Der Schaden beläuft sich auf mehr als 300 000 Euro

Insgesamt ändert das aber nichts daran, dass die 56-jährige Pflegesachverständige und ihre Komplizen zwischen 2013 und 2018 mehr als 300 000 Euro an Pflegeleistungen und Versicherungssummen abkassiert haben – für Erkrankungen und Erwerbsunfähigkeiten, die tatsächlich gar nicht existierten. Dazu fälschte die Angeklagte im Zusammenspiel mit ihren Helfern ärztliche Atteste und Befunde und gab in Formularen und Anträgen frei erfundene Krankheiten, Ausfallerscheinungen und Behinderungen der vermeintlichen Patienten an.

Lediglich auf dem Papier litten diese wahlweise an Blasen- und Darminkontinenz, an Bewusstseinsstörungen, Depressionen, chronischer Bronchitis, Lähmungserscheinungen, Osteoporose oder irreparablen Bandscheibenvorfällen.
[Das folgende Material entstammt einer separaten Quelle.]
(** * pyoptoma: the Optoma projector serial protocol handler

    A shallow embedding of [pyoptoma/__init__.py]: the module constants, the
    frame reader of [OptomaThread] and the busy lock, [get_property] and
    [send_command] of [Projector].

    Conventions of the embedding.
    - A Python [str] is a [string]; the dictionaries of the module are
      [gmap]s keyed by strings.
    - A method of [Projector] is a computation of the monad [Eff]: it takes
      the fields of the object, and returns either a value or the exception
      it raised, together with the fields as they are at that point (a raised
      exception does not undo the assignments made before it).
    - [time.time()] is an input: every call site takes the clock reading as
      an argument [now : float] (seconds). A Python [float] is a binary64
      number, here a primitive [float]: the subtraction of two readings
      rounds as it does in the program.
    - The order in which a method assigns the lock fields and writes to the
      port is kept in the ghost field [history], which no method reads.
    - The serial port is modelled by what it is used for: the frames written
      to it are logged in the field [_serial], the bytes it delivers are the
      [list byte] a reader function consumes; a read on an exhausted input
      blocks.
    - [_thread.get_response()], seen from [Projector], is an input as well:
      [_sendrecv] takes the reply it will be handed as an argument. *)

From Stdlib Require Import ZArith QArith Floats Strings.Byte Ascii String.
From stdpp Require Import gmap strings list.
(** Four times: a digit followed by any run of non-digits. *)
Definition four_spaced_digits : regex :=
  let one := Seq (Cls is_digit) (Star non_digit) in
  Seqs [one; one; one; one].

(** [\bPIN\b], the separator, four spaced digits *)
Definition labeled_pin_pattern : regex :=
  Seqs [WordB; Str "PIN"; WordB; separator; four_spaced_digits].

(** [\b(customer id|customer_id|cust id)\b], the separator, four spaced
    digits *)
Definition labeled_customer_pattern : regex :=
  Seqs [WordB; customer_label; WordB; separator; four_spaced_digits].

Definition redact_sensitive_text (text : string) : string :=
  if String.eqb text "" then text
  else
    let text := sub true pin_label (fun _ => "PIN") text in
    let text := sub true labeled_pin_pattern (fun _ => "PIN ****") text in
    let text := sub true labeled_customer_pattern (fun m => group 1 m ++ " ****") text in
    let text := redact_pin text in
    let text := redact_customer_ids text in
    let text := mask_long_numbers text in
    text.

(** The tail pattern of [_digits_after_label]: optional blanks, an optional
    "is", a lazy run of digits and blanks (group 1), optional punctuation
    [.,?!], then either blanks and one of the stop words
    and|pin|customer|id|cust|my|the|a at a word boundary, or the end. *)
Definition digits_tail : regex :=
  Seqs [Star is_space;
        Opt (Seq (Str "is") (Plus is_space));
        Group 1 (LazyPlus (fun c => is_digit c || is_space c));
        Star (one_of ".,?!");
        Alt (Seqs [Plus is_space;
                   Alts [Str "and"; Str "pin"; Str "customer"; Str "id";
                         Str "cust"; Str "my"; Str "the"; Str "a"];
                   WordB])
            Eos].

Definition _digits_after_label (text : string) (label_pattern : regex) : option string :=
  match search true label_pattern text with
  | None => None
  | Some hit =>
      let after := slice_from (m_end hit) text in
      match match_ true digits_tail after with
      | Some digit_match =>
          let digits := findall false (Cls is_digit) (group 1 digit_match) in
          match digits with
          | [] => None
          | _ => Some (String.concat "" (firstn 10 digits))
          end
      | None => None
      end
  end.

(** [\b(customer id|customer_id|cust id|id)\b] *)
Definition id_label : regex :=
  Seqs [WordB;
        Group 1 (Alts [Str "customer id"; Str "customer_id"; Str "cust id"; Str "id"]);
        WordB].

(** [\bid\s+(?:is\s+)?(\d+).*?\bpin\s+(?:is\s+)?(\d+)] *)
Definition id_pin_pattern : regex :=
  Seqs [WordB; Str "id"; Plus is_space; Opt (Seq (Str "is") (Plus is_space));
        Group 1 (Plus is_digit);
        LazyStar any_char;
        WordB; Str "pin"; Plus is_space; Opt (Seq (Str "is") (Plus is_space));
        Group 2 (Plus is_digit)].

(** [sequences.remove(pin)]: drops the first occurrence. *)
Fixpoint remove_first (x : string) (l : list string) : list string :=
  match l with
  | [] => []
  | y :: t => if String.eqb y x then t else y :: remove_first x t
  end.

(** [if pin and len(pin) > 4: pin = pin[:4]] *)
Definition truncate4 (pin : option string) : option string :=
  match pin with
  | Some p => if truthy pin && (4 <? String.length p)%nat then Some (slice_to 4 p) else pin
  | None => None
  end.

Definition extract_credentials (text : string) : option string * option string :=
  if String.eqb text "" then (None, None)
  else
    let text := VoiceUtils.normalize_spoken_digits text in
    let customer_id := _digits_after_label text id_label in
    let pin := _digits_after_label text pin_label in
    let pin := truncate4 pin in
    (* "id X pin Y" when a label gave nothing *)
    let '(customer_id, pin) :=
      if negb (truthy customer_id) || negb (truthy pin) then
        match search true id_pin_pattern text with
        | Some (_, pattern) =>
            (if negb (truthy customer_id) then Some (group 1 pattern) else customer_id,
             if negb (truthy pin) then truncate4 (Some (group 2 pattern)) else pin)
        | None => (customer_id, pin)
        end
      else (customer_id, pin) in
    (* standalone four-digit groups when something is still missing *)
    if negb (truthy customer_id) || negb (truthy pin) then
      let sequences := findall false four_digits text in
      let sequences :=
        match pin with
        | Some p =>
            if truthy pin && existsb (String.eqb p) sequences
            then remove_first p sequences else sequences
        | None => sequences
        end in
      match sequences with
      | [] => (customer_id, pin)
      | first :: others =>
          if negb (truthy customer_id) then
            (Some first,
             match others with
             | second :: _ => if negb (truthy pin) then Some second else pin
             | [] => pin
             end)
          else if negb (truthy pin) then (customer_id, Some first)
          else (customer_id, pin)
      end
    else (customer_id, pin).

Definition remove_credentials (text : string) : string :=
  if String.eqb text "" then text
  else
    let text := sub true (Seqs [WordB; customer_label; WordB]) (fun _ => "") text in
    let text := sub false four_digits (fun _ => "") text in
    let text := sub true pin_label (fun _ => "") text in
    text.

(** [mask_account_number]: the last four characters after asterisks. *)
Definition mask_account_number (account_num : string) : string :=
  if (String.length account_num <=? 4)%nat then "****"
  else repeat_char "*" (String.length account_num - 4)
       ++ slice_from (String.length account_num - 4) account_num.

End Security.

(* ===================================================================== *)
(** ** agents/state.py and the dictionaries passed between the stages *)
(* ===================================================================== *)

Module State.

(** The [type] of a LangChain message. *)
Inductive msg_type : Type := human | ai | system.

Record BaseMessage : Type := Message {
  type : msg_type;
  content : string
}.

Definition HumanMessage (c : string) : BaseMessage := Message human c.
Definition AIMessage (c : string) : BaseMessage := Message ai c.

Definition is_human (m : BaseMessage) : bool :=
  match type m with human => true | _ => false end.

Definition is_ai (m : BaseMessage) : bool :=
  match type m with ai => true | _ => false end.

(** The dict staged by the card flow:
    [{"type": .., "card_id": .., "reason": .., "description": ..}]. *)
Record PendingAction : Type := {
  pa_type : string;
  card_id : string;
  reason : string;
  description : string
}.

(** The [auth] dict produced once per turn by [_process_auth_attempt]. *)
Record AuthOutcome : Type := {
  attempted : bool;
  success : option bool;
  remaining_attempts : option Z;
  auth_locked : bool;
  needs_customer_id : bool;
  needs_pin : bool
}.

(** What [metadata.get("auth", {})] yields when the key is absent: every
    [.get] on it is [None]. *)
Definition no_auth : AuthOutcome :=
  {| attempted := false; success := None; remaining_attempts := None;
     auth_locked := false; needs_customer_id := false; needs_pin := false |}.

(** The turn-local [metadata] dict.  The code only tests the flags for
    truth, so a missing key, [None] and [False] are one value here. *)
Record Metadata : Type := {
  auth : AuthOutcome;
  small_talk : option string;
  awaiting_confirmation : bool;
  asked_for_confirmation : bool;
  lock_flow : bool;
  force_reroute : bool;
  timestamp : Z
}.

Definition empty_metadata : Metadata :=
  {| auth := no_auth; small_talk := None; awaiting_confirmation := false;
     asked_for_confirmation := false; lock_flow := false; force_reroute := false;
     timestamp := 0 |}.

Record AgentState : Type := {
  messages : list BaseMessage;
  customer_id : option string;
  verified : bool;
  current_flow : option string;
  original_intent : option string;
  pending_action : option PendingAction;
  session_id : string;
  requires_human : bool;
  metadata : Metadata
}.

Definition create_initial_state (sid : string) : AgentState :=
  {| messages := []; customer_id := None; verified := false;
     current_flow := None; original_intent := None; pending_action := None;
     session_id := sid; requires_human := false; metadata := empty_metadata |}.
Je nach der von den Betrügern angestrebten Pflegestufe konnten sie angeblich nicht selbst aufstehen und sich fortbewegen, sich nicht eigenständig ankleiden, nur mundgerecht zubereitete Speisen zu sich nehmen, nicht selbstständig gehen, sich nicht waschen oder sich noch nicht einmal an ihre Namen oder die eigene Adresse erinnern.
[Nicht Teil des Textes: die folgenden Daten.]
(* ===== verification/GoFloat.v ===== *)
(** Go's [float64] arithmetic, as far as the clustering code uses it: integers
    converted to floats, the four operations, [math.Ceil], [math.Floor],
    [math.Abs], [math.Copysign] and the conversion back to [int].

    A finite float is the rational it denotes; an operation computes the exact
    rational and rounds it to 53 significant bits, ties to even.  The values at
    hand lie between 2^-32 and 2^32 in magnitude (or are 0), so the limits of the
    exponent play no part; the sign of a zero is not observed by the code. *)

From Stdlib Require Import ZArith QArith Qround Qabs Lia Lqa.
From S2P Require Import Prelude.

Local Open Scope Z_scope.

(** Nearest integer to [a / b] ([b > 0]), ties to even. *)
Definition div_nearest_even (a b : Z) : Z :=
  let q := a / b in
  let r := a mod b in
  match 2 * r ?= b with
  | Lt => q
  | Gt => q + 1
  | Eq => if Z.even q then q else q + 1
  end.

(** The binary exponent of the last of 53 significant bits of [n / d]. *)
Definition ulp_exponent (n d : Z) : Z :=
  let e := Z.log2 n - Z.log2 d - 52 in
  if decide (n * 2 ^ Z.max 0 (- e) < d * 2 ^ 52 * 2 ^ Z.max 0 e) then e - 1 else e.

(** [n / d] ([n, d > 0]) rounded to 53 bits. *)
Definition round53_pos (n d : Z) : Q :=
  let e := ulp_exponent n d in
  let m := div_nearest_even (n * 2 ^ Z.max 0 (- e)) (d * 2 ^ Z.max 0 e) in
  (m * 2 ^ Z.max 0 e # Z.to_pos (2 ^ Z.max 0 (- e))).

Definition round53 (q : Q) : Q :=
  match Qnum q with
  | Z0 => 0
  | Zpos p => round53_pos (Zpos p) (Zpos (Qden q))
  | Zneg p => - round53_pos (Zpos p) (Zpos (Qden q))
  end.

Inductive float64 :=
| Fin (q : Q)
| Inf (neg : bool)
| NaN.

Definition float_of_int (z : Z) : float64 := Fin (round53 (inject_Z z)).

Definition fneg (x : float64) : float64 :=
  match x with Fin q => Fin (- q) | Inf s => Inf (negb s) | NaN => NaN end.

Definition fadd (x y : float64) : float64 :=
  match x, y with
  | Fin p, Fin q => Fin (round53 (p + q))
  | NaN, _ | _, NaN => NaN
  | Inf s, Inf t => if Bool.eqb s t then Inf s else NaN
  | Inf s, Fin _ | Fin _, Inf s => Inf s
  end.
Definition fsub (x y : float64) : float64 := fadd x (fneg y).

Definition qneg (q : Q) : bool := Qnum q <? 0.
Definition qzero (q : Q) : bool := Qnum q =? 0.

Definition fmul (x y : float64) : float64 :=
  match x, y with
  | Fin p, Fin q => Fin (round53 (p * q))
  | NaN, _ | _, NaN => NaN
  | Inf s, Inf t => Inf (xorb s t)
  | Inf s, Fin q | Fin q, Inf s => if qzero q then NaN else Inf (xorb s (qneg q))
  end.

Definition fdiv (x y : float64) : float64 :=
  match x, y with
  | Fin p, Fin q =>
      if qzero q then (if qzero p then NaN else Inf (qneg p)) else Fin (round53 (p / q))
  | NaN, _ | _, NaN => NaN
  | Inf _, Inf _ => NaN
  | Inf s, Fin q => Inf (xorb s (qneg q))
  | Fin _, Inf _ => Fin 0
  end.

Definition fmap_fin (f : Q → Q) (x : float64) : float64 :=
  match x with Fin q => Fin (f q) | _ => x end.
Definition math_Ceil : float64 → float64 := fmap_fin (λ q, inject_Z (Qceiling q)).
Definition math_Floor : float64 → float64 := fmap_fin (λ q, inject_Z (Qfloor q)).
Definition math_Abs (x : float64) : float64 :=
  match x with Fin q => Fin (Qabs q) | Inf _ => Inf false | NaN => NaN end.

(** [math.Copysign(f, sign)] for a positive [f]. *)
Definition math_Copysign (f : Q) (sign : float64) : float64 :=
  match sign with
  | Fin q => Fin (if qneg q then - f else f)
  | Inf s => Fin (if s then - f else f)
  | NaN => Fin f
  end.

Definition fless (x y : float64) : bool :=
  match x, y with
  | Fin p, Fin q => negb (Qle_bool q p)
  | NaN, _ | _, NaN => false
  | Inf s, Inf t => s && negb t
  | Inf s, Fin _ => s
  | Fin _, Inf t => negb t
  end.

(** [int(f)]: truncation toward zero; an infinity or a NaN gives the smallest
    integer (the conversion of amd64). *)
Definition int_of_float (x : float64) : Z :=
  match x with
  | Fin q => Z.quot (Qnum q) (Zpos (Qden q))
  | _ => - 2 ^ 63
  end.

(** [utils.Round]: [int(num + math.Copysign(0.5, num))]. *)
Definition Round (num : float64) : Z := int_of_float (fadd num (math_Copysign (1 # 2) num)).

(** ** Rounding error *)

Lemma div_nearest_even_bound a b :
  0 < b → 2 * Z.abs (div_nearest_even a b * b - a) ≤ b.
Proof.
  intros Hb. unfold div_nearest_even.
  pose proof (Z_div_mod_eq_full a b). pose proof (Z.mod_pos_bound a b Hb).
  destruct (Z.compare_spec (2 * (a mod b)) b); [destruct (Z.even _)|..]; nia.
Qed.

Lemma div_nearest_even_exact a b : 0 < b → a mod b = 0 → div_nearest_even a b = a / b.
Proof.
  intros Hb Hr. unfold div_nearest_even. rewrite Hr.
  destruct b; [lia|done|lia].
Qed.

(** 53 bits are kept: the scaled quotient is at least 2^52. *)
Lemma ulp_exponent_spec n d :
  0 < n → 0 < d →
  d * 2 ^ Z.max 0 (ulp_exponent n d) * 2 ^ 52 ≤ n * 2 ^ Z.max 0 (- ulp_exponent n d).
Proof.
  intros Hn Hd. unfold ulp_exponent.
  pose proof (Z.log2_spec n Hn) as [Hn1 Hn2]. pose proof (Z.log2_spec d Hd) as [Hd1 Hd2].
  pose proof (Z.log2_nonneg n). pose proof (Z.log2_nonneg d).
  set (ln := Z.log2 n) in *. set (ld := Z.log2 d) in *.
  case_decide as Hlt; [|nia]. clear Hlt.
  set (e := ln - ld - 52 - 1).
  assert (2 ^ (ld + 1) * 2 ^ Z.max 0 e * 2 ^ 52 ≤ 2 ^ ln * 2 ^ Z.max 0 (- e)) as Hpow.
  { rewrite <- !Z.pow_add_r by lia. apply Z.pow_le_mono_r; lia. }
  pose proof (Z.pow_pos_nonneg 2 (Z.max 0 e)). pose proof (Z.pow_pos_nonneg 2 (Z.max 0 (- e))).
  rewrite <- Z.add_1_r in Hd2. nia.
Qed.

Lemma ulp_exponent_lt53 k d : 0 < k ≤ 2 ^ 53 → 0 < d → ulp_exponent (k * d) d ≤ 1.
Proof.
  intros Hk Hd. unfold ulp_exponent.
  assert (Z.log2 (k * d) ≤ Z.log2 k + Z.log2 d + 1) by (apply Z.log2_mul_above; lia).
  assert (Z.log2 k ≤ 53).
  { rewrite <- (Z.log2_pow2 53) by lia. apply Z.log2_le_mono. lia. }
  case_decide as Hc; [lia|].
  destruct (decide (Z.log2 (k * d) - Z.log2 d - 52 = 2)) as [He|]; [|lia].
  destruct Hc. rewrite He. change (k * d * 1 < d * 2 ^ 52 * 4). nia.
Qed.

Lemma pow_max_cases e : (0 ≤ e ∧ 2 ^ Z.max 0 (- e) = 1) ∨ (e < 0 ∧ 2 ^ Z.max 0 e = 1).
Proof.
  destruct (decide (0 ≤ e)); [left|right].
  - split; [done|]. by replace (Z.max 0 (- e)) with 0 by lia.
  - split; [lia|]. by replace (Z.max 0 e) with 0 by lia.
Qed.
Diverse Gutachter der Versicherungen und Krankenkassen vertrauten laut dem ersten Urteil „auf die Richtigkeit der Angaben“. Wenn sie selbst vorbeikamen, um sich von der Bedürftigkeit und Hilflosigkeit der Patienten zu überzeugen, wurde ihnen dies offenbar glaubhaft vorgespielt. Tatsächlich aber, so stellten die Ermittler und das Gericht fest, litten die Menschen „an keinen pflegerelevanten Erkrankungen“. Letztlich war es eine anonyme Anzeige gewesen, die den groß angelegten Betrug ans Licht gebracht hatte.

Zwei Einzelstrafen sind noch nicht rechtskräftig

Mit ihm muss sich nun die 20. Große Strafkammer noch einmal befassen. Der BGH hatte die Ansetzung von zwei Einzelstrafen bei der 56-Jährigen und bei dem 67 Jahre alten Angeklagten moniert, womit diese noch nicht rechtskräftig sind.

Damit geht der Prozess für die Angeklagte, die seit dem 11. Juli 2018 in Untersuchungshaft sitzt, nun in die nächste Runde. Die Kammer hat drei Verhandlungstage angesetzt, um die vom BGH bemängelten Einzeltaten „zu beleuchten und das richtige Maß zu finden“, wie der Vorsitzende Richter, Hans-Jürgen Wenzler, zum Auftakt erklärte.